Records contained in a dataset
Definition nht_mergeWith (this : NegatedBigintValuesUsingHashTable) (other : Filter) : outcome Filter :=
  match other with
  | IsNotNull => Ok (FNegatedBigintValuesUsingHashTable (mkNegatedHashTable false (nht_nonNegated_ this)))
  | FNegatedBigintValuesUsingHashTable o =>
      combineNegatedBigintLists (nht_values this) (nht_values o)
        (nht_nullAllowed_ this && testNull other)
  | BoolValue _ _ => Throw VeloxUnreachable
  | _ => rec other (FNegatedBigintValuesUsingHashTable this)
  end.

Definition nbm_mergeWith (this : NegatedBigintValuesUsingBitmask) (other : Filter) : outcome Filter :=
  match other with
  | IsNotNull =>
      Ok (FNegatedBigintValuesUsingBitmask
            (mkNegatedBitmask false (nbm_min_ this) (nbm_max_ this) (nbm_nonNegated_ this)))
  | FNegatedBigintValuesUsingHashTable o =>
      rejects ← nbm_values this;
      combineNegatedBigintLists rejects (nht_values o) (nbm_nullAllowed_ this && testNull other)
  | FNegatedBigintValuesUsingBitmask o =>
      rejects ← nbm_values this;
      otherRejects ← nbm_values o;
      combineNegatedBigintLists rejects otherRejects (nbm_nullAllowed_ this && testNull other)
  | BoolValue _ _ => Throw VeloxUnreachable
  | _ => rec other (FNegatedBigintValuesUsingBitmask this)
  end.

(** In the multi-range case a merged multi-range contributes its ranges. *)
Definition keepRanges (merged : Filter) : outcome (list BigintRange) :=
  match merged with
  | FBigintRange r => Ok [r]
  | FBigintMultiRange m => Ok (map (λ r, br_clone r None) (ranges_ m))
  | AlwaysFalse => Ok []
  | _ => Throw VeloxCheckFailed
  end.

Definition mr_mergeWith (this : BigintMultiRange) (other : Filter) : outcome Filter :=
  let bothNullAllowed := mr_nullAllowed_ this && testNull other in
  match other with
  | AlwaysTrue | AlwaysFalse | IsNull => rec other (FBigintMultiRange this)
  | IsNotNull => m ← newBigintMultiRange (ranges_ this) false; Ok (FBigintMultiRange m)
  | FBigintRange _ | FNegatedBigintRange _ | FBigintValuesUsingBitmask _
  | FBigintValuesUsingHashTable _ => rec other (FBigintMultiRange this)
  | FBigintMultiRange _ =>
      newRanges ← mapM_o (λ r, merged ← rec (FBigintRange r) other; keepRanges merged) (ranges_ this);
      combineBigintRanges (concat newRanges) bothNullAllowed
  | FNegatedBigintValuesUsingHashTable h =>
      combineRangesAndNegatedValues (ranges_ this) (nht_values h) bothNullAllowed
  | FNegatedBigintValuesUsingBitmask b =>
      rejects ← nbm_values b;
      combineRangesAndNegatedValues (ranges_ this) rejects bothNullAllowed
  | BoolValue _ _ => Throw VeloxUnreachable
  end.

Definition mergeStep (this other : Filter) : outcome Filter :=
  match this with
  | AlwaysFalse => clone AlwaysFalse None
  | AlwaysTrue => clone other None
  | IsNull => isNull_mergeWith other
  | IsNotNull => isNotNull_mergeWith other
  | BoolValue v b => boolValue_mergeWith v b other
  | FBigintRange r => br_mergeWith r other
  | FNegatedBigintRange r => nbr_mergeWith r other
  | FBigintValuesUsingHashTable h => ht_mergeWith h other
  | FBigintValuesUsingBitmask b => bm_mergeWith b other
  | FNegatedBigintValuesUsingHashTable h => nht_mergeWith h other
  | FNegatedBigintValuesUsingBitmask b => nbm_mergeWith b other
  | FBigintMultiRange m => mr_mergeWith m other
  end.
End Methods.

Fixpoint mergeWithFuel (fuel : nat) (this other : Filter) : outcome Filter :=
  match fuel with
  | O => Throw OutOfFuel
  | S fuel' => mergeStep (mergeWithFuel fuel') this other
  end.

(** Three nested dispatches are the most any pair of filters needs
    ([mergeWith_fuel_enough] below). *)
Definition mergeWith (this other : Filter) : outcome Filter := mergeWithFuel 3 this other.
Lemma bm_mergeRange_means b min max g :
  bm_wf b → bm_max_ b < int64_max → Z.of_nat (length (bm_members b)) * 5 < 2 ^ 32 → wf g →
  bm_min_ b ≤ min → max ≤ bm_max_ b →
  (∀ v, bm_accepts b v = true → accepts g v = true → min ≤ v ≤ max) →
  ∃ r, bm_mergeRange b min max g = Ok r ∧
    means r (bm_nullAllowed_ b && testNull g) (λ v, bm_accepts b v && accepts g v).
Proof.
  intros Hwf Hmax Hlen Hg Hlo Hhi Hcut. unfold bm_mergeRange.
  rewrite loopRange_Ok by lia. cbn [mbind outcome_bind].
  rewrite (filterM_o_Ok _ (λ v, bm_accepts b v && accepts g v)).
  - cbn [mbind outcome_bind]. apply kept_means; [|by apply bm_members_int64 | done |].
    + apply StronglySorted_lt_NoDup, setPositions_sorted.
    + by apply bm_window.
  - apply Forall_forall. intros v Hv%elem_of_seqZ. rewrite bm_bit_spec by (done || lia).
    cbn [mbind outcome_bind]. rewrite testInt64_spec by done. by destruct (bm_accepts b v).
Qed.
(* ===== verification/Bits.v ===== *)
(** * Bytes and bits

    What the encodings share: characters as numbers, masks and shifts as
    arithmetic, and writes into buffers of fixed size. *)
From Stdlib Require Import Ascii String.
From S2P Require Import Prelude Text.
Local Open Scope Z_scope.

(** A [char] as the number it has as a [uint8_t], and back by truncation. *)
Definition code (c : ascii) : Z := Z.of_nat (nat_of_ascii c).
Definition chr (z : Z) : ascii := ascii_of_nat (Z.to_nat (z mod 256)).

Lemma code_range c : 0 ≤ code c < 256.
Proof. unfold code. pose proof (nat_ascii_bounded c). lia. Qed.

Lemma chr_code c : chr (code c) = c.
Proof.
  unfold chr. rewrite Z.mod_small by apply code_range. unfold code. by rewrite Nat2Z.id, ascii_nat_embedding.
Qed.

Lemma code_chr z : 0 ≤ z < 256 → code (chr z) = z.
Proof.
  intros Hz. unfold chr, code. rewrite Z.mod_small, nat_ascii_embedding by lia. lia.
Qed.

(** ** Masks and shifts *)
Lemma testbit_small x n i : 0 ≤ x < 2 ^ n → n ≤ i → Z.testbit x i = false.
Proof.
  intros Hx Hi. destruct (Z.lt_ge_cases i 0); [apply Z.testbit_neg_r; lia|].
  apply Z.testbit_false; [lia|]. rewrite Z.div_small; [done|].
  split; [lia|]. apply Z.lt_le_trans with (2 ^ n); [lia | apply Z.pow_le_mono_r; lia].
Qed.

(** Bits above and bits below a position, put together. *)
Lemma lor_shift hi lo n : 0 ≤ n → 0 ≤ lo < 2 ^ n → Z.lor (Z.shiftl hi n) lo = hi * 2 ^ n + lo.
Proof.
  intros Hn Hlo. rewrite <- Z.shiftl_mul_pow2 by lia.
  assert (Z.land (Z.shiftl hi n) lo = 0) as Hl.
  { apply Z.bits_inj'. intros i Hi. rewrite Z.land_spec, Z.bits_0. destruct (Z.lt_ge_cases i n).
    - by rewrite Z.shiftl_spec_low by lia.
    - by rewrite (testbit_small lo n i), andb_false_r by lia. }
  pose proof (Z.add_lor_land (Z.shiftl hi n) lo). lia.
Qed.

Lemma lor_add hi lo n : 0 ≤ n → 0 ≤ lo < 2 ^ n → hi mod 2 ^ n = 0 → Z.lor hi lo = hi + lo.
Proof.
  intros Hn Hlo Hhi. assert (0 < 2 ^ n) by (apply Z.pow_pos_nonneg; lia).
  rewrite (Z.div_mod hi (2 ^ n)) at 1 by lia. rewrite Hhi, Z.add_0_r, Z.mul_comm, <- Z.shiftl_mul_pow2 by lia.
  rewrite lor_shift by lia. rewrite (Z.div_mod hi (2 ^ n)) at 2 by lia. lia.
Qed.

Lemma lor_range n x y : 0 ≤ n → 0 ≤ x < 2 ^ n → 0 ≤ y < 2 ^ n → 0 ≤ Z.lor x y < 2 ^ n.
Proof.
  intros Hn Hx Hy. assert (Z.lor x y = Z.lor x y mod 2 ^ n) as ->; [|apply Z.mod_pos_bound, Z.pow_pos_nonneg; lia].
  apply Z.bits_inj'. intros i Hi. destruct (Z.lt_ge_cases i n).
  - by rewrite Z.mod_pow2_bits_low by lia.
  - rewrite Z.mod_pow2_bits_high, Z.lor_spec by lia. by rewrite !(testbit_small _ n) by lia.
Qed.

Lemma mod_mask x n : 0 ≤ n → Z.land x (2 ^ n - 1) = x mod 2 ^ n.
Proof. intros Hn. rewrite <- Z.land_ones by lia. f_equal. rewrite Z.ones_equiv. lia. Qed.

Lemma land_63 x : Z.land x 63 = x mod 64.
Proof. apply (mod_mask x 6). lia. Qed.
Lemma land_127 x : Z.land x 127 = x mod 128.
Proof. apply (mod_mask x 7). lia. Qed.
Lemma land_255 x : Z.land x 255 = x mod 256.
Proof. apply (mod_mask x 8). lia. Qed.

(** ** Buffers *)

(** [bytes] written from the start of [out]; writing past its end is
    undefined. *)
Definition writeTo {A} (bytes out : list A) : outcome (list A) :=
  if (length bytes <=? length out)%nat then Ok (bytes ++ drop (length bytes) out) else Undefined.

Lemma writeTo_exact {A} (bytes out : list A) : length bytes = length out → writeTo bytes out = Ok bytes.
Proof.
  intros H. unfold writeTo. rewrite (proj2 (Nat.leb_le _ _)) by lia. by rewrite drop_ge, app_nil_r by lia.
Qed.

(** Induction by groups of three. *)
Lemma triples_ind {A} (P : list A → Prop) :
  P [] → (∀ a, P [a]) → (∀ a b, P [a; b]) → (∀ a b c l, P l → P (a :: b :: c :: l)) → ∀ l, P l.
Proof.
  intros H0 H1 H2 H3. fix IH 1. intros [|a [|b [|c l]]]; [done | done | done|]. apply H3, IH.
Qed.

(** Induction by groups of four, the last group apart. *)
Lemma quads_ind {A} (P : list A → Prop) :
  (∀ l, (length l ≤ 4)%nat → P l) → (∀ a b c d e l, P (e :: l) → P (a :: b :: c :: d :: e :: l)) → ∀ l, P l.
Proof.
  intros H0 H1 l. remember (length l) as n eqn:En. revert l En. induction (lt_wf n) as [n _ IH]. intros l ->.
  destruct l as [|a [|b [|c [|d [|e l]]]]]; [apply H0; simpl; lia..|]. apply H1. eapply IH; [|done]. simpl. lia.
Qed.

(** ** [bits::nextPowerOfTwo] of [common/base/BitUtil.h] *)
Definition nextPowerOfTwo (size : Z) : Z :=
  if size =? 0 then 0 else
  let lower := Z.shiftl 1 (Z.log2 size) in
  if lower =? size then size else uwrap 64 (2 * lower).

(** Above 2^63 the next power of two is out of range and wraps around to 0. *)
Lemma nextPowerOfTwo_wraps size : 2 ^ 63 < size < 2 ^ 64 → nextPowerOfTwo size = 0.
Proof.
  intros Hs. unfold nextPowerOfTwo. rewrite (proj2 (Z.eqb_neq size 0)) by lia. rewrite Z.shiftl_1_l.
  assert (Z.log2 size = 63) as -> by (apply Z.log2_unique; lia). by rewrite (proj2 (Z.eqb_neq (2 ^ 63) size)) by lia.
Qed.

(** Up to 2^63 it is the least power of two that is not less. *)
Lemma nextPowerOfTwo_spec size : 1 ≤ size ≤ 2 ^ 63 →
  ∃ k, 0 ≤ k ≤ 63 ∧ nextPowerOfTwo size = 2 ^ k ∧ size ≤ 2 ^ k < 2 * size.
Proof.
  intros Hs. unfold nextPowerOfTwo. rewrite (proj2 (Z.eqb_neq size 0)) by lia. rewrite Z.shiftl_1_l.
  pose proof (Z.log2_nonneg size). pose proof (Z.log2_spec size ltac:(lia)) as [Hlo Hhi]. rewrite Z.pow_succ_r in Hhi by done.
  assert (Z.log2 size ≤ 63) by (change 63 with (Z.log2 (2 ^ 63)); apply Z.log2_le_mono; lia).
  destruct (Z.eqb_spec (2 ^ Z.log2 size) size) as [E|E].
  - exists (Z.log2 size). lia.
  - assert (Z.log2 size < 63).
    { destruct (Z.eq_dec (Z.log2 size) 63) as [E'|]; [|lia]. rewrite E' in *. lia. }
    assert (2 ^ Z.log2 size ≤ 2 ^ 62) by (apply Z.pow_le_mono_r; lia).
    exists (Z.log2 size + 1). unfold uwrap. rewrite Z.pow_add_r, Z.mod_small by lia. lia.
Qed.
Lemma forward_inverts charset table :
  length charset = 64%nat → length table = 256%nat →
  checkForwardIndex 63 charset table = true → forallb (λ c, negb (is_char c kBase64Pad)) charset = true →
  inverts charset table.
Proof.
  intros Hc Ht Hf Hp. split; [done | done|]. intros i c Hi.
  assert (i < 64)%nat as Hlt by (rewrite <- Hc; by eapply lookup_lt_Some). split.
  - assert (∀ n, checkForwardIndex n charset table = true → (i ≤ n)%nat →
      at_or 255 table (code (at_or kBase64Pad charset (Z.of_nat i))) = Z.of_nat i) as Hn.
    { induction n as [|n IH]; intros Hn Hin; cbn [checkForwardIndex] in Hn; apply andb_true_iff in Hn as [H1 H2].
      - replace i with 0%nat in * by lia. by apply Z.eqb_eq.
      - destruct (decide (i = S n)) as [->|]; [by apply Z.eqb_eq | apply IH; [done | lia]]. }
    specialize (Hn 63%nat Hf ltac:(lia)). unfold at_or in Hn at 2. rewrite Nat2Z.id, Hi in Hn. simpl in Hn.
    unfold at_or in Hn. pose proof (code_range c).
    destruct (table !! Z.to_nat (code c)) eqn:E; [simpl in Hn; by subst|].
    apply lookup_ge_None in E. rewrite Ht in E. lia.
  - intros ->. rewrite forallb_forall in Hp. specialize (Hp kBase64Pad).
    assert (In kBase64Pad charset) as Hin by (apply list_elem_of_In; by eapply list_elem_of_lookup_2).
    apply Hp in Hin. by rewrite is_char_refl in Hin.
Qed.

Directions
Could you filter the entries above for lines holding the string "ltac" and copy them?

Your response
  pose proof (Z.log2_nonneg size). pose proof (Z.log2_spec size ltac:(lia)) as [Hlo Hhi]. rewrite Z.pow_succ_r in Hhi by done.
    specialize (Hn 63%nat Hf ltac:(lia)). unfold at_or in Hn at 2. rewrite Nat2Z.id, Hi in Hn. simpl in Hn.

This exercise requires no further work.